*Supplied entries*
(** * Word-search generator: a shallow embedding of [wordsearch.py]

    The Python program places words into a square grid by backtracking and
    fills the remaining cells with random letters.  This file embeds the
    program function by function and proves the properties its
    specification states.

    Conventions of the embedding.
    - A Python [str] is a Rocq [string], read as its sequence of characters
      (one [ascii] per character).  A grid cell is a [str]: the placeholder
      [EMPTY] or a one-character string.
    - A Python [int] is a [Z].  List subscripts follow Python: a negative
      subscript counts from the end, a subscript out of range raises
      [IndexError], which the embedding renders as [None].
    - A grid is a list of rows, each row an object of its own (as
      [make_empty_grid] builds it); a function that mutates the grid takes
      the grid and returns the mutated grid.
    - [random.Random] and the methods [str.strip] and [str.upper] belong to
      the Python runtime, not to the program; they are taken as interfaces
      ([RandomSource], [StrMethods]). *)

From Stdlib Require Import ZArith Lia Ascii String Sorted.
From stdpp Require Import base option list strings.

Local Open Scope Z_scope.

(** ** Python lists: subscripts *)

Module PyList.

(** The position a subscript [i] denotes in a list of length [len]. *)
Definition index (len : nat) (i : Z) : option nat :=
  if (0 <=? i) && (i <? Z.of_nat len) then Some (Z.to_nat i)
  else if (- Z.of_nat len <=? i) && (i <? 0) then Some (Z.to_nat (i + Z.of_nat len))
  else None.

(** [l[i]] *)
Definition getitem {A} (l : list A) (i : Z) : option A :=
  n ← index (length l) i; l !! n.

*Task directions*
Write the data from above out again, exactly.

*Task result*
(** * Word-search generator: a shallow embedding of [wordsearch.py]

    The Python program places words into a square grid by backtracking and
    fills the remaining cells with random letters.  This file embeds the
    program function by function and proves the properties its
    specification states.

    Conventions of the embedding.
    - A Python [str] is a Rocq [string], read as its sequence of characters
      (one [ascii] per character).  A grid cell is a [str]: the placeholder
      [EMPTY] or a one-character string.
    - A Python [int] is a [Z].  List subscripts follow Python: a negative
      subscript counts from the end, a subscript out of range raises
      [IndexError], which the embedding renders as [None].
    - A grid is a list of rows, each row an object of its own (as
      [make_empty_grid] builds it); a function that mutates the grid takes
      the grid and returns the mutated grid.
    - [random.Random] and the methods [str.strip] and [str.upper] belong to
      the Python runtime, not to the program; they are taken as interfaces
      ([RandomSource], [StrMethods]). *)

From Stdlib Require Import ZArith Lia Ascii String Sorted.
From stdpp Require Import base option list strings.

Local Open Scope Z_scope.

(** ** Python lists: subscripts *)

Module PyList.

(** The position a subscript [i] denotes in a list of length [len]. *)
Definition index (len : nat) (i : Z) : option nat :=
  if (0 <=? i) && (i <? Z.of_nat len) then Some (Z.to_nat i)
  else if (- Z.of_nat len <=? i) && (i <? 0) then Some (Z.to_nat (i + Z.of_nat len))
  else None.

(** [l[i]] *)
Definition getitem {A} (l : list A) (i : Z) : option A :=
  n ← index (length l) i; l !! n.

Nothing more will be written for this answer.